Besides firearms auctions that cater to private gun collectors and vintage gun aficionados, there are other firearms auctions happening regularly around the country. They are sponsored by sportsmen conservation groups and guns are sometimes auctioned off as a fund raising tool. There is a new twist on that and it's the concept of the “benefit gun.” In an article in the La Crosse Tribune, reporter Chris Hubbach tells the story of a a bolt-action Remington 721 that has raised $40,00. It works like this: get the winning bid on the gun and then later donate back to another auction when someone is in need. Since 2005, the gun has been auctioned numerous times, twelve plaques accompany the gun and the temporary owners record their history of acquiring the rifle. It's a positive story about firearms and this auction fund raising model could be used to support any good cause. Read the complete story here.
The 721 was introduced in 1948 and discontinued in 1962 with approximately 118,000 manufactured. It was offered in the following calibers: .264, .270, .280, .30-06 and 300 H&H. According to the Standard Catalog of Firearms, the 721 is valued at $450 for one in excellent condition and $125 for one in poor condition.
In the 1982 edition of the Gun Digest annual, author Stuart Otteson reviews the pros and cons of the gun in “Remington's 721–722: THE STORY OF A SUCCESS.”

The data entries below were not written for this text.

(* ===== verification/RpcTypes.v ===== *)
(** * RPC types and platform

    The types of include/hakoniwa/pdu/rpc/rpc_types.hpp, the service headers,
    and what the RPC endpoints use of code outside this repository: the
    generated header convertors, the PDU definition table of the transport
    endpoint and its [send]. *)

From S2P Require Import Prelude.
From Stdlib Require Import ZArith Lia.
From stdpp Require Import base gmap strings list fin_maps.

Module Rpc.

Abbreviation RpcPduData := (list Z).

(** ** Headers *)

Record ServiceRequestHeader := mkServiceRequestHeader {
  rq_request_id : Z;
  rq_service_name : string;
  rq_client_name : string;
  rq_opcode : Z;
  rq_status_poll_interval_msec : Z;
}.

Record ServiceResponseHeader := mkServiceResponseHeader {
  rp_request_id : Z;
  rp_service_name : string;
  rp_client_name : string;
  rp_status : Z;
  rp_processing_percentage : Z;
  rp_result_code : Z;
}.

#[export] Instance ServiceRequestHeader_eq_dec : EqDecision ServiceRequestHeader.
Proof. solve_decision. Defined.
#[export] Instance ServiceResponseHeader_eq_dec : EqDecision ServiceResponseHeader.
Proof. solve_decision. Defined.

Record RpcRequest := mkRpcRequest {
  req_client_name : string;
  req_header : ServiceRequestHeader;
  req_pdu : RpcPduData;
}.

Record RpcResponse := mkRpcResponse {
  res_header : ServiceResponseHeader;
  res_pdu : RpcPduData;
}.

Inductive RpcServerEventType :=
  | RpcServer_NONE
  | RpcServer_REQUEST_IN
  | RpcServer_REQUEST_CANCEL.

Inductive RpcClientEventType :=
  | RpcClient_NONE
  | RpcClient_RESPONSE_IN
  | RpcClient_RESPONSE_CANCEL
  | RpcClient_RESPONSE_TIMEOUT.

#[export] Instance RpcServerEventType_eq_dec : EqDecision RpcServerEventType.
Proof. solve_decision. Defined.
#[export] Instance RpcClientEventType_eq_dec : EqDecision RpcClientEventType.
Proof. solve_decision. Defined.

Definition HAKO_SERVICE_OPERATION_CODE_REQUEST : Z := 0.
Definition HAKO_SERVICE_OPERATION_CODE_CANCEL : Z := 1.
Definition HAKO_SERVICE_OPERATION_NUM : Z := 2.

Definition HAKO_SERVICE_STATUS_NONE : Z := 0.
Definition HAKO_SERVICE_STATUS_DOING : Z := 1.
Definition HAKO_SERVICE_STATUS_CANCELING : Z := 2.
Definition HAKO_SERVICE_STATUS_DONE : Z := 3.
Definition HAKO_SERVICE_STATUS_ERROR : Z := 4.

Definition HAKO_SERVICE_RESULT_CODE_OK : Z := 0.
Definition HAKO_SERVICE_RESULT_CODE_ERROR : Z := 1.
Definition HAKO_SERVICE_RESULT_CODE_CANCELED : Z := 2.
Definition HAKO_SERVICE_RESULT_CODE_INVALID : Z := 3.
Definition HAKO_SERVICE_RESULT_CODE_BUSY : Z := 4.
Definition HAKO_SERVICE_RESULT_CODE_NOT_SUPPORTED : Z := 5.
Definition HAKO_SERVICE_RESULT_CODE_NUM : Z := 6.

(** ** The transport endpoint *)

Record PduKey := mkPduKey { pk_robot : string; pk_pdu : string }.

#[export] Instance PduKey_eq_dec : EqDecision PduKey.
Proof. solve_decision. Defined.

(** What [add_definition] receives. *)
Record PduDef := mkPduDef {
  pd_org_name : string;
  pd_name : string;
  pd_channel_id : Z;
  pd_pdu_size : Z;
  pd_method_type : string;
}.

(** One [endpoint_->send] call and whether it returned [HAKO_PDU_ERR_OK]. *)
Record RpcSend := mkRpcSend {
  rsn_key : PduKey;
  rsn_data : RpcPduData;
  rsn_ok : bool;
}.

Abbreviation RpcWire := (list RpcSend).

(** [pdu2cpp] writes into the header it is given, so the previous value is an
    argument; [cpp2pdu] fills a buffer of the given size. *)
Class RpcPlatform := {
  pdu2cpp_ServiceRequestHeader : RpcPduData -> ServiceRequestHeader -> ServiceRequestHeader;
  pdu2cpp_ServiceResponseHeader : RpcPduData -> ServiceResponseHeader;
  cpp2pdu_ServiceRequestHeader : ServiceRequestHeader -> Z -> RpcPduData;
  cpp2pdu_ServiceResponseHeader : ServiceResponseHeader -> Z -> RpcPduData;
  get_pdu_size : PduKey -> Z;
  rpc_send_result : RpcWire -> PduKey -> RpcPduData -> bool;
  (** Whether a header can be stored in a buffer of this size: its strings and
      numbers fit the fixed fields and the buffer covers them. *)
  request_fits : ServiceRequestHeader -> Z -> bool;
  response_fits : ServiceResponseHeader -> Z -> bool;
}.

(** A header that fits is read back as it was written. *)
Class RpcPlatformLaws (P : RpcPlatform) : Prop := {
  law_request_roundtrip h n prev :
    request_fits h n = true ->
    pdu2cpp_ServiceRequestHeader (cpp2pdu_ServiceRequestHeader h n) prev = h;
  law_response_roundtrip h n :
    response_fits h n = true ->
    pdu2cpp_ServiceResponseHeader (cpp2pdu_ServiceResponseHeader h n) = h;
}.

Definition rpc_send `{RpcPlatform} (w : RpcWire) (key : PduKey) (data : RpcPduData)
    : RpcWire * bool :=
  let ok := rpc_send_result w key data in
  (w ++ [mkRpcSend key data ok], ok).

(** ** A concrete platform

    Headers as byte lists: five or six numbers of four bytes are enough for a
    witness, with the names as length-prefixed byte strings. *)
Module ConcreteRpc.

Fixpoint string_bytes (s : string) : list Z :=
  match s with
  | EmptyString => []
  | String a s' => Z.of_N (Ascii.N_of_ascii a) :: string_bytes s'
  end.

Fixpoint bytes_string (l : list Z) : string :=
  match l with
  | [] => EmptyString
  | b :: l' => String (Ascii.ascii_of_N (Z.to_N b)) (bytes_string l')
  end.

Lemma bytes_string_bytes s : bytes_string (string_bytes s) = s.
Proof.
  induction s as [|a s IH]; [done|]. cbn. rewrite IH, N2Z.id. f_equal.
  apply Ascii.ascii_N_embedding.
Qed.

Definition put_string (s : string) : list Z :=
  Z.of_nat (length (string_bytes s)) :: string_bytes s.

Definition get_string (l : list Z) : string * list Z :=
  match l with
  | [] => (EmptyString, [])
  | n :: l' => (bytes_string (take (Z.to_nat n) l'), drop (Z.to_nat n) l')
  end.

Lemma get_put_string s l : get_string (put_string s ++ l) = (s, l).
Proof.
  unfold put_string, get_string. cbn. rewrite Nat2Z.id.
  by rewrite take_app_length, drop_app_length, bytes_string_bytes.
Qed.

#[local] Arguments put_string : simpl never.
#[local] Arguments get_string : simpl never.

Definition encode_request (h : ServiceRequestHeader) : list Z :=
  [rq_request_id h; rq_opcode h; rq_status_poll_interval_msec h]
  ++ put_string (rq_service_name h) ++ put_string (rq_client_name h).

Definition decode_request (l : list Z) (prev : ServiceRequestHeader) : ServiceRequestHeader :=
  match l with
  | id :: op :: interval :: rest =>
      let '(service, rest') := get_string rest in
      let '(client, _) := get_string rest' in
      mkServiceRequestHeader id service client op interval
  | _ => prev
  end.

Definition encode_response (h : ServiceResponseHeader) : list Z :=
  [rp_request_id h; rp_status h; rp_processing_percentage h; rp_result_code h]
  ++ put_string (rp_service_name h) ++ put_string (rp_client_name h).

Definition decode_response (l : list Z) : ServiceResponseHeader :=
  match l with
  | id :: status :: percentage :: code :: rest =>
      let '(service, rest') := get_string rest in
      let '(client, _) := get_string rest' in
      mkServiceResponseHeader id service client status percentage code
  | _ => mkServiceResponseHeader 0 "" "" 0 0 0
  end.

Definition pad (l : list Z) (n : Z) : list Z := resize (Z.to_nat n) 0%Z l.

Lemma pad_fits l n : (Z.of_nat (length l) <= n)%Z -> exists rest, pad l n = l ++ rest.
Proof.
  intros Hl. unfold pad. rewrite resize_ge by lia. eauto.
Qed.

#[export] Instance platform : RpcPlatform := {|
  pdu2cpp_ServiceRequestHeader := decode_request;
  pdu2cpp_ServiceResponseHeader := decode_response;
  cpp2pdu_ServiceRequestHeader h n := pad (encode_request h) n;
  cpp2pdu_ServiceResponseHeader h n := pad (encode_response h) n;
  get_pdu_size _ := 64%Z;
  rpc_send_result _ _ _ := true;
  request_fits h n := (Z.of_nat (length (encode_request h)) <=? n)%Z;
  response_fits h n := (Z.of_nat (length (encode_response h)) <=? n)%Z;
|}.

#[export] Instance platform_laws : RpcPlatformLaws platform.
Proof.
  split.
  - intros h n prev Hf.
    assert (Hl : (Z.of_nat (length (encode_request h)) <= n)%Z) by (by apply Z.leb_le).
    cbn [pdu2cpp_ServiceRequestHeader cpp2pdu_ServiceRequestHeader platform].
    destruct (pad_fits _ _ Hl) as [rest ->]. unfold encode_request.
    rewrite <-!(assoc_L (++)). cbn. rewrite get_put_string. cbn.
    rewrite get_put_string. by destruct h.
  - intros h n Hf.
    assert (Hl : (Z.of_nat (length (encode_response h)) <= n)%Z) by (by apply Z.leb_le).
    cbn [pdu2cpp_ServiceResponseHeader cpp2pdu_ServiceResponseHeader platform].
    destruct (pad_fits _ _ Hl) as [rest ->]. unfold encode_response.
    rewrite <-!(assoc_L (++)). cbn. rewrite get_put_string. cbn.
    rewrite get_put_string. by destruct h.
Qed.
End ConcreteRpc.
End Rpc.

It seems like the gun was a hit in its day and was the forerunner to the great Model 700:
“An opportune juxtaposition of a good rifle, low retail price, and booming post-war demand for high power hunting rifles brought an acceptance and sales volume that took even Remington by surprise. Favorable articles and evaluations began pouring in so fast that the Marketing Department compiled a 23-page booklet entitled “What The Experts Say About the New Remington Models 721 & 722 Big Game Rifles.” It contained twenty write-ups, which appeared in print during the first four months of 1948, ranging all the way from a brief announcement in the New York Times, to an exhaustive dual evaluation in The American Rifleman by the esteemed team of Julian Hatcher and Al Barr.”
“The first full year's production (1949) was approximately 42,000 rifles, and that was more a manufacturing limitation than anything else, because for the first couple years the factory was working day and night and Remington was selling everything they could ship from Ilion. Sales in 1950 topped 50,000.
But the rifle's engineering virtues could sustain this level of sales only so long. Very plain and unexciting lines limited its ultimate sales potential.
While it certainly wasn't ugly, neither could anyone ever accuse it of winning any beauty contests against the Model 70, or even the many custom-built Mausers, Springfields, and Enfields, for that matter. In 1951 sales began to cool off, thereafter settling down into the 30,000 range, although there were one or two more 50,000-rifle years.
In 1962 the Remington Model 700 came into being, superseding the 721 and 722. At the same time sales began to take off, climbing back into the 50,000 to 60,000 category in the first year of production. They have been on the rise ever since, eventually surpassing 100,000 per year and making the Model 700 (which is really still just a prettied up 721/722) easily the best bolt-action seller in the world, today pursued seriously only by Ruger's Model 77.”